Steamed salads aren’t necessarily new; a quick Google search turns up dozens of recipes. I’ve always preferred sautéed or roasted vegetables because I like crunchier textures, though things have changed drastically since July. I now make Steph’s Steamed Salad as many as three times a day.

Kakomi IH Donabe by Kinto
If you don’t own a steamer, or if you do and it’s uninspiring, Kinto’s Kakomi IH Donabe is a great one.

If you were expecting a recipe, inclusive of measurements and cutting instructions, I’m sorry to disappoint. Steph does not follow recipes, and after a weekend of steaming with her, neither do I. 

“Everything I cook is by feeling,” Steph says. She holds a degree in chemical engineering, which partly informs her approach to cooking, though the rest is left to intuition.

There are, however, a few basic elements to the Steamed Salad. First, the vessel is important. If you don’t own a steamer, or if you do and it’s uninspiring, Kinto’s Kakomi IH Donabe is a great one. The white version will eventually look worn if you use it regularly, but if you don’t mind (I don’t), it makes for a clean palette upon which to pile lots of colorful vegetables. 

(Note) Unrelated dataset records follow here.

(** A chunk cut off the end of the used part. *)
Lemma sbrk_inv mm live fl c :
  mm_inv mm live fl → 16 <= c < 2 ^ 31 → (16 | c) → is_Some (mm_fixed mm !! c) →
  match ntc_mm_sbrk c mm with
  | (Err e, mm') => e < 0 ∧ mm' = mm
  | (Ptr p, mm') => p = mm_brk mm ∧ mm_inv mm' ((p, c) :: live) fl ∧ mm_fixed mm' = mm_fixed mm
                    ∧ mm_words mm' = mm_words mm
  end.
Proof.
  intros H Hc Hc16 Hf. destruct (mi_region _ _ _ H) as (Hm & He & Hb & HP). unfold ntc_mm_sbrk.
  rewrite (proj2 (Z.ltb_ge _ _)) by lia.
  destruct (Z.ltb_spec (u64 (mm_brk mm + c)) (mm_brk mm)) as [|Hov]; [done|].
  destruct (Z.ltb_spec (mm_end mm) (u64 (mm_brk mm + c))) as [|Hend]; [done|].
  assert (u64 (mm_brk mm + c) = mm_brk mm + c) as Hu.
  { unfold u64 in *. rewrite pow2_64, pow2_31 in *. Z.to_euclidean_division_equations. lia. }
  rewrite Hu in *.
  assert (∀ x, is_chunk ((mm_brk mm, c) :: live) fl x → x = (mm_brk mm, c) ∨ is_chunk live fl x) as Hcases.
  { intros x [Hx|Hx]; [|by right; right]. apply list.elem_of_cons in Hx as [->|]; [by left|by right; left]. }
  assert (∀ x, is_chunk live fl x → fst x + snd x <= mm_brk mm ∧ 16 <= snd x) as Hbelow.
  { intros x Hx. by destruct (mi_chunk _ _ _ H x Hx) as (_ & ? & _ & ?). }
  split; [done|]. split; [|done]. constructor; cbn [mm_set_brk mm_memory mm_brk mm_end mm_fixed mm_words].
  - split; [lia|]. split; [lia|]. split; [by apply Z.divide_add_r|done].
  - intros x [->|Hx]%Hcases; [cbn [fst snd]; repeat split; try done; lia|].
    destruct (mi_chunk _ _ _ H x Hx) as (? & ? & ? & ?). repeat split; try done; lia.
  - intros x y [->|Hx]%Hcases [->|Hy]%Hcases; [by left| | |by apply H].
    + right. right. cbn [fst snd]. by apply Hbelow.
    + right. left. cbn [fst snd]. by apply Hbelow.
  - intros x [->|Hx]%list.elem_of_cons; [|by apply H]. cbn [fst snd]. intros Hq.
    destruct (Hbelow (mm_brk mm, c) ltac:(by right)) as [Hlt _]. cbn [fst snd] in Hlt. lia.
  - constructor; [|apply H]. intros Hq.
    destruct (Hbelow (mm_brk mm, c) ltac:(by left)) as [Hlt _]. cbn [fst snd] in Hlt. lia.
  - apply H.
  - apply H.
  - apply H.
  - intros x [->|Hx]%list.elem_of_cons; [done|]. by apply (mi_known _ _ _ H).
Qed.
(** In odd phases the first half is read and the second half of the peer's
    buffer written, in even phases the other way around. *)
Definition ntrdma_dev_hello (phase : Z) (d : hello_dev) : phase_result :=
  let in_size := hd_local_buf_size d / 2 in
  let out_size := hd_peer_buf_size d / 2 in
  let in_buf := if Z.odd phase then hd_lo d else hd_hi d in
  if phase =? 0 then ntrdma_dev_hello_phase0 out_size d
  else if phase =? 1 then ntrdma_dev_hello_phase1 in_buf in_size out_size d
  else if phase =? 2 then ntrdma_dev_hello_phase2 in_buf in_size out_size d
  else if phase =? 3 then ntrdma_dev_hello_phase3 in_buf in_size d
  else Some (- EINVAL, MsgNone, d).

(** The write of a phase into the peer's buffer. *)
Definition hello_receive (phase : Z) (m : hello_msg) (d : hello_dev) : hello_dev :=
  match m with
  | MsgNone => d
  | _ =>
      mk_hello_dev (hd_cmd d) (hd_vbell d) (hd_vbell_buf d) (hd_mem d) (hd_version d)
        (hd_latest_version d) (hd_cq_resyncs d)
        (if Z.odd phase then hd_lo d else m) (if Z.odd phase then m else hd_hi d)
        (hd_local_buf_size d) (hd_peer_buf_size d)
  end.

End Phases.

Arguments hello_dev : clear implicits.

(** ** The rings a hello exchange starts from *)

Section Idle.
Context `{K : Kernel} `{KO : !KernelOk K} {C R : Type} (zero_cmd : C) (zero_rsp : R) (ntc : ntc_dev).

(** The parts of the sender that no exchange changes. *)
Record cmd_quiet (d : cmd_dev C R) : Prop := {
  cq_cap : cap_ok (cs_cap (cd_send d));
  cq_buf : Z.of_nat (length (cs_buf (cd_send d))) = cs_cap (cd_send d);
  cq_rsp : Z.of_nat (length (cs_rsp_buf (cd_send d))) = cs_cap (cd_send d);
  cq_pend : cs_pend (cd_send d) = [];
  cq_post : cs_post (cd_send d) = [];
  cq_cbs : map_Forall (λ _ c, cb_in_list c = false) (cs_cbs (cd_send d));
  cq_size : eb_size (cd_rsp_buf d) = cs_cap (cd_send d) * sizeof_ntrdma_rsp + 4;
  cq_valid : ntc_export_buf_valid (cd_rsp_buf d) = true }.

Record cmd_idle (d : cmd_dev C R) : Prop := {
  cid_quiet : cmd_quiet d;
  cid_prod : cs_prod (cd_send d) = 0;
  cid_cmpl : cs_cmpl (cd_send d) = 0;
  cid_cons : cs_cons (cd_send d) = 0 }.

Lemma sizeof_rsp_eq : sizeof_ntrdma_rsp = 72. Proof. reflexivity. Qed.

Lemma index_word_valid (cap sz : Z) :
  cap_ok cap → 0 <= sz <= 4096 → ntc_segment_valid (cap * sz + 4) (u64 (sz * cap)) 4 = true.
Proof.
  intros Hc Hs. unfold cap_ok in Hc. rewrite pow2_30 in Hc.
  assert (0 <= sz * cap < 2 ^ 43) as Hp by (change (2 ^ 43) with (4096 * 2147483648); nia).
  change (2 ^ 43) with 8796093022208 in Hp.
  unfold ntc_segment_valid. rewrite !u64_small by (rewrite ?(u64_small (sz * cap)); wsolve).
  destruct (Z.leb_spec (cap * sz + 4) (sz * cap)); [lia|].
  destruct (Z.ltb_spec (cap * sz + 4) 4); [lia|].
  destruct (Z.ltb_spec (cap * sz + 4) (sz * cap + 4)); [lia|done].
Qed.

Lemma quiet_deref d : cmd_quiet d → ntrdma_dev_cmd_send_cons d = cs_cons (cd_send d).
Proof.
  intros H. unfold ntrdma_dev_cmd_send_cons, ntc_export_buf_const_deref.
  rewrite (cq_size d H), index_word_valid by (apply H || (rewrite sizeof_rsp_eq; lia)).
  pose proof (cq_valid d H) as Hv. unfold ntc_export_buf_valid in Hv.
  by destruct (eb_dma_addr (cd_rsp_buf d) =? 0).
Qed.

Lemma quiet_clear d :
  cmd_quiet d →
  ntrdma_dev_clear_cmd_send_cons d
    = cd_set_rings (cs_set_mem (cs_rsp_buf (cd_send d), 0) (cd_send d)) (cd_recv d) d.
Proof.
  intros H. unfold ntrdma_dev_clear_cmd_send_cons, ntc_export_buf_reinit.
  rewrite (cq_size d H), index_word_valid by (apply H || (rewrite sizeof_rsp_eq; lia)).
  pose proof (cq_valid d H) as Hv. unfold ntc_export_buf_valid in Hv.
  by destruct (eb_dma_addr (cd_rsp_buf d) =? 0).
Qed.

(** The error path and the tear-down leave the rings idle. *)
Lemma undo_idle d : cmd_quiet d → cmd_idle (cmd_prep_undo d).
Proof.
  intros H. unfold cmd_prep_undo. rewrite (quiet_clear d H). by destruct H.
Qed.

Lemma undo_recv (d : cmd_dev C R) : cr_cap (cd_recv (cmd_prep_undo d)) = 0 ∧ cr_cons (cd_recv (cmd_prep_undo d)) = 0.
Proof. done. Qed.

(** What a successful preparation does to the rings. *)
Lemma prep_ok info (d : cmd_dev C R) w d' w' :
  cmd_hello_prep zero_cmd zero_rsp ntc info d w = Some (0, d', w') →
  hi_send_cap info <= MAX_CMDS ∧ is_cmd_prep d' = true
  ∧ cd_rsp_buf d' = cd_rsp_buf d
  ∧ cr_cap (cd_recv d') = hi_send_cap info ∧ cr_cons (cd_recv d') = hi_send_idx info
  ∧ cr_buf (cd_recv d') = zeroes zero_cmd (hi_send_cap info) ∧ cr_prod (cd_recv d') = 0
  ∧ cr_rsp_buf (cd_recv d') = zeroes zero_rsp (hi_send_cap info)
  ∧ cs_set_mem (cs_rsp_buf (cd_send d), cs_cons (cd_send d)) (cd_send d')
    = mk_cmd_send (cs_ready (cd_send d)) (cs_pend (cd_send d)) (cs_post (cd_send d)) (cs_cap (cd_send d))
        (cs_prod (cd_send d)) (cs_cmpl (cd_send d)) (cs_buf (cd_send d)) (cs_rsp_buf (cd_send d))
        (cs_cons (cd_send d)) (cs_cbs (cd_send d)) (cs_peer_recv_prod_shift (cd_send d))
        (hi_recv_vbell_idx info)
  ∧ cs_cons (cd_send d') = cs_cons (cd_send d) ∧ cs_rsp_buf (cd_send d') = cs_rsp_buf (cd_send d).
Proof.
  unfold cmd_hello_prep. destruct (_ || _); [done|].
  destruct (Z.ltb_spec MAX_CMDS (hi_send_cap info)); [done|].
  destruct (ntc_remote_buf_map _ _) as [rc peer].
  destruct (Z.ltb_spec rc 0); [intros [= -> _ _]; lia|].
  destruct (_ntc_export_buf_zalloc _ _ _) as [[[rc1 buf] w1]|]; [|done].
  destruct (Z.ltb_spec rc1 0); [intros [= -> _ _]; lia|].
  destruct (ntc_local_buf_zalloc _ _) as [[rc2 rsp] w2].
  destruct (Z.ltb_spec rc2 0).
  { destruct (ntc_export_buf_free _ _ _) as [[b2 w3]|]; [|done]. intros [= -> _ _]. lia. }
  intros [= <- <-]. by split_and!.
Qed.

(** What the completion does. *)
Lemma done_ok prep (d d' : cmd_dev C R) :
  ntrdma_dev_cmd_hello_done ntc prep d = (0, d') →
  is_cmd_hello_done d' = true ∧ cd_recv d' = cd_recv d ∧ cd_recv_buf d' = cd_recv_buf d
  ∧ cd_rsp_buf d' = cd_rsp_buf d ∧ is_cmd_prep d' = is_cmd_prep d
  ∧ cd_send d' = mk_cmd_send (cs_ready (cd_send d)) (cs_pend (cd_send d)) (cs_post (cd_send d))
      (cs_cap (cd_send d)) (cs_prod (cd_send d)) (cs_cmpl (cd_send d)) (cs_buf (cd_send d))
      (cs_rsp_buf (cd_send d)) (cs_cons (cd_send d)) (cs_cbs (cd_send d))
      (hp_recv_prod_shift prep) (cs_peer_recv_vbell_idx (cd_send d)).
Proof.
  unfold ntrdma_dev_cmd_hello_done. destruct (ntc_remote_buf_map _ _) as [rc peer].
  destruct (Z.ltb_spec rc 0); [intros [= -> _]; lia|]. intros [= <-]. by split_and!.
Qed.

End Idle.

(** ** Version choice *)

Lemma version_in_spec v i v2 :
  (i ≤ length v2)%nat → version_in v i v2 = true ↔ v ∈ take i v2.
Proof.
  induction i as [|i IH]; intros Hi; cbn [version_in].
  { rewrite take_0, elem_of_nil. done. }
  destruct (nth_lookup_or_length v2 i 0) as [Hn|]; [|lia].
  rewrite (take_S_r _ _ _ Hn), elem_of_app, list_elem_of_singleton.
  destruct (Z.eqb_spec v (nth i v2 0)); [by split; [right|]|]. rewrite IH by lia. tauto.
Qed.

(** The search finds the last version of the first list that is in the
    second, or reports that there is none. *)
Lemma version_search_spec j v1 v2 n2 :
  (j ≤ length v1)%nat → (n2 ≤ length v2)%nat →
  (version_search j v1 v2 n2 = NTRDMA_VER_NONE ∧ ∀ v, v ∈ take j v1 → v ∉ take n2 v2)
  ∨ (∃ i, (i < j)%nat ∧ v1 !! i = Some (version_search j v1 v2 n2)
       ∧ version_search j v1 v2 n2 ∈ take n2 v2
       ∧ ∀ k v, (i < k < j)%nat → v1 !! k = Some v → v ∉ take n2 v2).
Proof.
  induction j as [|j IH]; intros Hj Hn; cbn [version_search].
  { left. split; [done|]. intros v. rewrite take_0, elem_of_nil. done. }
  destruct (nth_lookup_or_length v1 j 0) as [Hv|]; [|lia].
  destruct (version_in (nth j v1 0) n2 v2) eqn:Hin.
  - right. exists j. apply version_in_spec in Hin; [|done]. split; [lia|]. split; [done|].
    split; [done|]. intros k v Hk. lia.
  - assert (nth j v1 0 ∉ take n2 v2) as Hout.
    { rewrite <- version_in_spec by done. congruence. }
    destruct (IH ltac:(lia) Hn) as [[-> Hnone]|(i & Hi & Hl & Hm & Hlast)].
    + left. split; [done|]. intros v. rewrite (take_S_r _ _ _ Hv), elem_of_app, list_elem_of_singleton.
      intros [?| ->]; [by apply Hnone|done].
    + right. exists i. split; [lia|]. split; [done|]. split; [done|]. intros k v Hk Hkv.
      destruct (decide (k = j)) as [->|]; [rewrite Hv in Hkv; by simplify_eq|].
      apply (Hlast k v); [lia|done].
Qed.

(** A message that lists its versions in increasing order, none of them 0. *)
Definition versions_ok (m : ntrdma_hello_phase1) : Prop :=
  Z.of_nat (length (h1_versions m)) = h1_version_num m
  ∧ (∀ i k v v', (i < k)%nat → h1_versions m !! i = Some v → h1_versions m !! k = Some v' → v < v')
  ∧ (∀ v, v ∈ h1_versions m → v ≠ NTRDMA_VER_NONE).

That brings me to the second element: Vary your vegetables. The more color, the better! Eat the rainbow, as they say. It’s best to place vegetables that take longer to cook (rutabaga, beet, turnip, radish, carrots) at the bottom of the steam, with quick-to-cook vegetables (bok choy, spinach, kale, zucchini) towards the top. Cut the vegetables evenly so they cook at similar rates.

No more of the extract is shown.